(* ===== verification/CatalogFacts.v ===== *)
(** The life of a catalog resource: what an update or an invalidation returns, and how
    revisions and security epochs move along its history. *)
From S2P Require Import Prelude Diagnostics IRTypes IRValidate Frozen FrozenFacts Catalog.

Section CatalogFacts.
Context {P : Platform} {C : Codec}.

(** A validated resource is written, and read back as it was. *)
Definition CodecRoundTrip : Prop :=
  ∀ r, Resource_Validate r = None →
    ∃ data, marshalResource r = Some data ∧ DecodeResource data = Some r.

(** What [Canonical] accepts. *)
Definition Admissible (r : Resource) : Prop :=
  Resource_Validate (sort_tags r) = None ∧
  ∀ n o, r_Payload r = Payload_Node n → n_Origin n = Some o → origin_ok o = true.

Lemma Canonical_ok r :
  CodecRoundTrip →
  (∃ data, Canonical r = Ok data ∧ DecodeResource data = Some (sort_tags r)) ↔ Admissible r.
Proof.
  intros Hc. unfold Canonical, Admissible. cbv zeta.
  destruct (Resource_Validate (sort_tags r)) eqn:Ev.
  { split; [by intros (? & ? & _)|by intros [? _]]. }
  destruct (Hc _ Ev) as (data & -> & Hd). simpl.
  match goal with |- context [negb ?b] => destruct b eqn:Eo end; simpl.
  - split; [|by eauto]. intros _. split; [done|]. intros n o En E. rewrite En, E in Eo. done.
  - split; [by intros (? & ? & _)|]. intros [_ H]. exfalso.
    destruct (r_Payload r) as [| |n| | | | | | |]; try done.
    destruct (n_Origin n) eqn:E; [|done]. by rewrite (H n _ eq_refl E) in Eo.
Qed.

Lemma Canonical_Ok_inv r data :
  CodecRoundTrip → Canonical r = Ok data →
  Admissible r ∧ DecodeResource data = Some (sort_tags r).
Proof.
  intros Hc. unfold Canonical, Admissible. cbv zeta.
  destruct (Resource_Validate (sort_tags r)) eqn:Ev; [done|].
  destruct (Hc _ Ev) as (data' & -> & Hd). simpl.
  match goal with |- context [negb ?b] => destruct b eqn:Eo end; simpl; [|done].
  intros [= <-]. split; [|done]. split; [done|]. intros n o En E. by rewrite En, E in Eo.
Qed.

Lemma clone_Ok r next :
  CodecRoundTrip → clone r = Ok next ↔ Admissible r ∧ next = sort_tags r.
Proof.
  intros Hc. unfold clone. split.
  - destruct (Canonical r) as [data|] eqn:E; [|done].
    apply (Canonical_Ok_inv _ _ Hc) in E as [Ha ->]. by intros [= <-].
  - intros [Ha ->]. apply (Canonical_ok _ Hc) in Ha as (data & -> & ->). done.
Qed.

Lemma Canonical_is_ok r : CodecRoundTrip → (∃ data, Canonical r = Ok data) ↔ Admissible r.
Proof.
  intros Hc. rewrite <-(Canonical_ok _ Hc). split; [|by intros (d & ? & _); eauto].
  intros (d & E). exists d. by apply (Canonical_Ok_inv _ _ Hc) in E as E' ; destruct E'.
Qed.

(** Whether an update bumps the security epoch. *)
Definition bumps (old : Resource) (input : UpdateInput) : bool :=
  auth_changed (r_Payload old) (ui_Payload input)
  || (md_Enabled (r_Metadata old) && negb (ui_Enabled input)).

Definition updated (old : Resource) (input : UpdateInput) : Resource :=
  sort_tags (if bumps old input then bump_epoch (with_update old input) else with_update old input).

Lemma Admissible_bump r : Admissible (bump_epoch r) → ∀ n o, r_Payload r = Payload_Node n →
  n_Origin n = Some o → origin_ok o = true.
Proof. intros [_ H]. exact H. Qed.

Lemma Apply_Ok old input next :
  CodecRoundTrip →
  Apply old input = Ok next ↔
    md_Kind (r_Metadata old) ≠ KindClientPreset ∧ Admissible old ∧
    md_Revision (r_Metadata old) ≠ MaxInt64 ∧
    payloadKind (ui_Payload input) = md_Kind (r_Metadata old) ∧
    Admissible (with_update old input) ∧
    (bumps old input = true →
       md_SecurityEpoch (r_Metadata old) ≠ MaxInt64 ∧
       Admissible (bump_epoch (with_update old input))) ∧
    next = updated old input.
Proof.
  intros Hc. unfold Apply. cbv zeta.
  destruct (String.eqb_spec (md_Kind (r_Metadata old)) KindClientPreset) as [|Hk]; [by split; [|naive_solver]|].
  destruct (Canonical old) as [d|e] eqn:E1.
  2: { split; [done|]. intros (_ & Ha & _). apply (Canonical_is_ok _ Hc) in Ha as [? ?]. congruence. }
  assert (Ha : Admissible old) by (apply (Canonical_is_ok _ Hc); eauto).
  destruct (Z.eqb_spec (md_Revision (r_Metadata old)) MaxInt64) as [|Hr]; [by split; [|naive_solver]|].
  destruct (String.eqb_spec (payloadKind (ui_Payload input)) (md_Kind (r_Metadata old))) as [Hp|];
    [|by split; [|naive_solver]]. simpl.
  destruct (Canonical (with_update old input)) as [d'|e] eqn:E2.
  2: { split; [done|]. intros (_ & _ & _ & _ & Ha' & _).
       apply (Canonical_is_ok _ Hc) in Ha' as [? ?]. congruence. }
  assert (Ha' : Admissible (with_update old input)) by (apply (Canonical_is_ok _ Hc); eauto).
  fold (bumps old input). unfold updated. destruct (bumps old input).
  - destruct (Z.eqb_spec (md_SecurityEpoch (r_Metadata old)) MaxInt64) as [He|He].
    { split; [done|]. intros (_ & _ & _ & _ & _ & Hb & _). by destruct Hb. }
    rewrite (clone_Ok _ _ Hc). naive_solver.
  - rewrite (clone_Ok _ _ Hc). naive_solver.
Qed.

Lemma invalidate_Ok old disable next :
  CodecRoundTrip →
  invalidate old disable = Ok next ↔
    md_Kind (r_Metadata old) ≠ KindClientPreset ∧ Admissible old ∧
    md_Revision (r_Metadata old) ≠ MaxInt64 ∧ md_SecurityEpoch (r_Metadata old) ≠ MaxInt64 ∧
    next = with_invalidation (sort_tags old) disable.
Proof.
  intros Hc. unfold invalidate. cbv zeta.
  destruct (String.eqb_spec (md_Kind (r_Metadata old)) KindClientPreset); [by split; [|naive_solver]|].
  destruct (Z.eqb_spec (md_Revision (r_Metadata old)) MaxInt64); [by split; [|naive_solver]|].
  destruct (Z.eqb_spec (md_SecurityEpoch (r_Metadata old)) MaxInt64); [by split; [|naive_solver]|]. simpl.
  destruct (clone old) as [r|] eqn:E.
  - apply (clone_Ok _ _ Hc) in E as [Ha ->]. naive_solver.
  - split; [done|]. intros (_ & Ha & _). assert (clone old = Ok (sort_tags old)) by by apply clone_Ok.
    congruence.
Qed.

(** ** Histories *)

(** One step of a resource's life; [Withdraws] invalidates what was pinned. *)
Inductive step : Resource → bool → Resource → Prop :=
| step_update old input next : Apply old input = Ok next → step old (bumps old input) next
| step_revoke old next : Revoke old = Ok next → step old true next
| step_delete old next : Delete old = Ok next → step old true next.

Lemma step_metadata r b r' :
  CodecRoundTrip → step r b r' →
  rid r' = rid r ∧ md_ScopeID (r_Metadata r') = md_ScopeID (r_Metadata r) ∧
  md_Kind (r_Metadata r') = md_Kind (r_Metadata r) ∧
  md_Revision (r_Metadata r') = md_Revision (r_Metadata r) + 1 ∧
  md_Revision (r_Metadata r) ≠ MaxInt64 ∧
  md_SecurityEpoch (r_Metadata r') = md_SecurityEpoch (r_Metadata r) + (if b then 1 else 0) ∧
  (b = true → md_SecurityEpoch (r_Metadata r) ≠ MaxInt64).
Proof.
  intros Hc. inversion 1 as [? input ? H1|? ? H1|? ? H1]; subst.
  - apply (Apply_Ok _ _ _ Hc) in H1 as (_ & _ & Hr & _ & _ & Hb & ->). unfold updated.
    destruct (bumps r input) eqn:E; simpl; split_and!; try done; try lia; try (intros _; by destruct Hb).
  - apply (invalidate_Ok _ _ _ Hc) in H1 as (_ & _ & Hr & He & ->). simpl. split_and!; try done.
  - apply (invalidate_Ok _ _ _ Hc) in H1 as (_ & _ & Hr & He & ->). simpl. split_and!; try done.
Qed.

(** Reachable versions, with whether some step withdrew the earlier one. *)
Inductive history : Resource → bool → Resource → Prop :=
| history_one r b r' : step r b r' → history r b r'
| history_more r b r1 b' r' : history r b r1 → step r1 b' r' → history r (b || b') r'.

Lemma history_counters r b r' :
  CodecRoundTrip → history r b r' →
  rid r' = rid r ∧ md_Kind (r_Metadata r') = md_Kind (r_Metadata r) ∧
  md_Revision (r_Metadata r) < md_Revision (r_Metadata r') ∧
  md_SecurityEpoch (r_Metadata r) ≤ md_SecurityEpoch (r_Metadata r') ∧
  (b = true → md_SecurityEpoch (r_Metadata r) < md_SecurityEpoch (r_Metadata r')).
Proof.
  intros Hc. induction 1 as [r b r' Hs|r b r1 b' r' _ IH Hs];
    apply (step_metadata _ _ _ Hc) in Hs as (E1 & _ & E2 & E3 & _ & E4 & _).
  - split_and!; try done; try lia; destruct b; lia.
  - destruct IH as (I1 & I2 & I3 & I4 & I5). split_and!; try congruence; try lia.
    + destruct b'; lia.
    + destruct b; simpl; [intros _; specialize (I5 eq_refl); destruct b'; lia|intros ->; lia].
Qed.

Definition counters_in_range (r : Resource) : Prop :=
  1 ≤ md_Revision (r_Metadata r) ≤ MaxInt64 ∧ 1 ≤ md_SecurityEpoch (r_Metadata r) ≤ MaxInt64.

Lemma history_range r b r' :
  CodecRoundTrip → counters_in_range r → history r b r' → counters_in_range r'.
Proof.
  intros Hc Hr. induction 1 as [r b r' Hs|r b r1 b' r' _ IH Hs];
    apply (step_metadata _ _ _ Hc) in Hs as (_ & _ & _ & E3 & N3 & E4 & N4).
  - unfold counters_in_range in *. destruct b; [specialize (N4 eq_refl)|]; lia.
  - specialize (IH Hr). unfold counters_in_range in *. destruct b'; [specialize (N4 eq_refl)|]; lia.
Qed.

(** ** References *)

Lemma target_edge_elem ref field e :
  e ∈ target_edge ref field →
  (tr_Type ref =s ResourceRef) = true ∧
  e = {| e_target := tr_ResourceID ref; e_kind := tr_Kind ref;
         e_field := field +:+ "/resource_id" |}.
Proof.
  unfold target_edge. destruct (tr_Type ref =s ResourceRef); [|by intros ?%elem_of_nil].
  by intros ->%list_elem_of_singleton.
Qed.

(** The references of a payload, as the snapshot's edges see them. *)
Lemma ExtractReferences_edges r refs e :
  ExtractReferences r = Ok refs → e ∈ payload_edges (r_Payload r) →
  ∃ ref, ref ∈ refs ∧ ref_TargetID ref = e_target e ∧ ref_ExpectedKind ref = e_kind e ∧
    ref_SourceID ref = rid r ∧ ref_SourceRevision ref = md_Revision (r_Metadata r) ∧
    ref_Path ref = "/payload" +:+ e_field e.
Proof.
  unfold ExtractReferences. destruct (Resource_Validate r); [done|].
  destruct (payloadKind (r_Payload r) =s ""); [done|]. cbv zeta. intros [= <-].
  destruct (r_Payload r) as [|v|n|c|g|p|d|st|sp|cp]; cbn [payload_edges]; try by intros ?%elem_of_nil.
  - intros (i & hop & -> & Hi)%elem_of_lookup_imap. eexists. split.
    { apply elem_of_lookup_imap. exists i, hop. split; [reflexivity|done]. }
    simpl. split_and!; try done; by str_simpl.
  - intros (i & m & -> & Hi)%elem_of_lookup_imap. eexists. split.
    { apply elem_of_app. left. apply elem_of_lookup_imap. exists i, m. split; [reflexivity|done]. }
    simpl. split_and!; try done; by str_simpl.
  - intros [H|(i & rule & Hi & H)%elem_of_range_app]%elem_of_app.
    + apply target_edge_elem in H as [Et ->]. eexists. split.
      { apply elem_of_app. right. rewrite Et. apply list_elem_of_singleton. reflexivity. }
      simpl. split_and!; try done; by str_simpl.
    + cbv zeta in H. apply elem_of_app in H as [H|(k & id & -> & Hk)%elem_of_lookup_imap].
      * apply target_edge_elem in H as [Et ->]. eexists. split.
        { apply elem_of_app. left. apply elem_of_range_app. exists i, rule. split; [done|].
          apply elem_of_app. left. rewrite Et. apply list_elem_of_singleton. reflexivity. }
        simpl. split_and!; try done; by str_simpl.
      * eexists. split.
        { apply elem_of_app. left. apply elem_of_range_app. exists i, rule. split; [done|].
          apply elem_of_app. right. apply elem_of_lookup_imap. exists k, id. split; [reflexivity|done]. }
        simpl. split_and!; try done; by str_simpl.
  - unfold DNSReferences. cbv zeta.
    intros [(i & resolver & Hi & H)%elem_of_range_app|(i & rule & Hi & H)%elem_of_range_app]%elem_of_app.
    + destruct (dr_Outbound resolver) as [o|] eqn:Eo; [|by apply elem_of_nil in H].
      apply target_edge_elem in H as [Et ->]. eexists. split.
      { apply list_elem_of_fmap. eexists. split; [reflexivity|]. apply elem_of_app. left.
        apply elem_of_range_app. exists i, resolver. split; [done|]. rewrite Eo, Et.
        apply list_elem_of_singleton. reflexivity. }
      simpl. split_and!; try done; by str_simpl.
    + apply elem_of_lookup_imap in H as (k & id & -> & Hk). eexists. split.
      { apply list_elem_of_fmap. eexists. split; [reflexivity|]. apply elem_of_app. right.
        apply elem_of_range_app. exists i, rule. split; [done|]. apply elem_of_lookup_imap.
        exists k, id. split; [reflexivity|done]. }
      simpl. split_and!; try done; by str_simpl.
Qed.
End CatalogFacts.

*****

__What to work on__:
Above is a listing; print exactly its lines from the one with "destruct (Hc _ Ev) as (data &" through the one with "- split; [by", and no other lines.

__Solution__:
  destruct (Hc _ Ev) as (data & -> & Hd). simpl.
  match goal with |- context [negb ?b] => destruct b eqn:Eo end; simpl.
  - split; [|by eauto]. intros _. split; [done|]. intros n o En E. rewrite En, E in Eo. done.
  - split; [by intros (? & ? & _)|]. intros [_ H]. exfalso.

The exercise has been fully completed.